═════ DATA FOR THIS EXERCISE ═════

(** Settings in the order of the defaults that carry a property named by
    an array index, which the runtime lists first. *)
Definition numberedSettings : json :=
  JObj [("7", JStr "seven");
        ("dataFolderPath", JStr "custom/path");
        (Settings.dpsKey, JObj [("volume", JNum 1);
                                ("playbackSpeed", JNum 2);
                                ("skipIntroSeconds", JNum 10);
                                ("skipOutroSeconds", JNum 5)]);
        ("autoDownload", JBool true);
        ("maxCacheEpisodes", JNum 50);
        ("feedUpdateInterval", JNum 60);
        ("enableNotifications", JBool true)].

(** [JSON.parse] on the files of the examples: a document is recognised by
    its pretty-printed text, anything else does not parse. *)
Fixpoint parseKnown (docs : list json) (content : string) : option json :=
  match docs with
  | [] => None
  | d :: docs' =>
    if String.eqb (stringifyPretty d) content then Some d else parseKnown docs' content
  end.

Definition parse : string -> option json :=
  parseKnown [defaults; reorderedSettings; partialSettings; customSettings; JNull].

Definition SettingsStore : Type := Store.Store json.
Definition SettingsEvent : Type := Store.Event json.

Definition run (es : list SettingsEvent) (s : SettingsStore) : SettingsStore :=
  Store.exec Settings.validate defaults parse stringifyPretty settingsPath es s.

Definition answers (es : list SettingsEvent) (s : SettingsStore) : list (Store.Reply json) :=
  Store.replies Settings.validate defaults parse stringifyPretty settingsPath es s.

(** A store that has not loaded anything yet, and the same store with a
    load in flight. *)
Definition idle : SettingsStore := Store.initial 5000.

Definition loading : SettingsStore := run [Store.CallLoad] idle.

(** *** Feeds *)

Definition feedUrl : string := "https://example.com/feed.rss".

(** Stand-ins for the schema checks of the two parsers: the root element
    of the document is rss, respectively feed. *)
Definition validateRss (xml : string) : bool :=
  String.prefix "<rss" (Feed.trimStart xml).

Definition validateAtom (xml : string) : bool :=
  String.prefix "<feed" (Feed.trimStart xml).

(** Stand-ins for the parsers: the result names the format, and a document
    without the element that holds the items is rejected. *)
Definition parseRss (xml url : string) : Outcome Feed.JsError string :=
  if Feed.includes "<channel" xml then Resolved "rss feed"
  else Rejected (Feed.Error "Invalid RSS feed").

Definition parseAtom (xml url : string) : Outcome Feed.JsError string :=
  if Feed.includes "<entry" xml then Resolved "atom feed"
  else Rejected (Feed.Error "Invalid Atom feed").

═════

▶ WHAT YOU WILL DO
Copy every line of the data above, beginning with the first and ending with the line that contains "of the document", and give nothing more.

▶ RESULT OF THE TASK
(** Settings in the order of the defaults that carry a property named by
    an array index, which the runtime lists first. *)
Definition numberedSettings : json :=
  JObj [("7", JStr "seven");
        ("dataFolderPath", JStr "custom/path");
        (Settings.dpsKey, JObj [("volume", JNum 1);
                                ("playbackSpeed", JNum 2);
                                ("skipIntroSeconds", JNum 10);
                                ("skipOutroSeconds", JNum 5)]);
        ("autoDownload", JBool true);
        ("maxCacheEpisodes", JNum 50);
        ("feedUpdateInterval", JNum 60);
        ("enableNotifications", JBool true)].

(** [JSON.parse] on the files of the examples: a document is recognised by
    its pretty-printed text, anything else does not parse. *)
Fixpoint parseKnown (docs : list json) (content : string) : option json :=
  match docs with
  | [] => None
  | d :: docs' =>
    if String.eqb (stringifyPretty d) content then Some d else parseKnown docs' content
  end.

Definition parse : string -> option json :=
  parseKnown [defaults; reorderedSettings; partialSettings; customSettings; JNull].

Definition SettingsStore : Type := Store.Store json.
Definition SettingsEvent : Type := Store.Event json.

Definition run (es : list SettingsEvent) (s : SettingsStore) : SettingsStore :=
  Store.exec Settings.validate defaults parse stringifyPretty settingsPath es s.

Definition answers (es : list SettingsEvent) (s : SettingsStore) : list (Store.Reply json) :=
  Store.replies Settings.validate defaults parse stringifyPretty settingsPath es s.

(** A store that has not loaded anything yet, and the same store with a
    load in flight. *)
Definition idle : SettingsStore := Store.initial 5000.

Definition loading : SettingsStore := run [Store.CallLoad] idle.

(** *** Feeds *)

Definition feedUrl : string := "https://example.com/feed.rss".

(** Stand-ins for the schema checks of the two parsers: the root element
    of the document is rss, respectively feed. *)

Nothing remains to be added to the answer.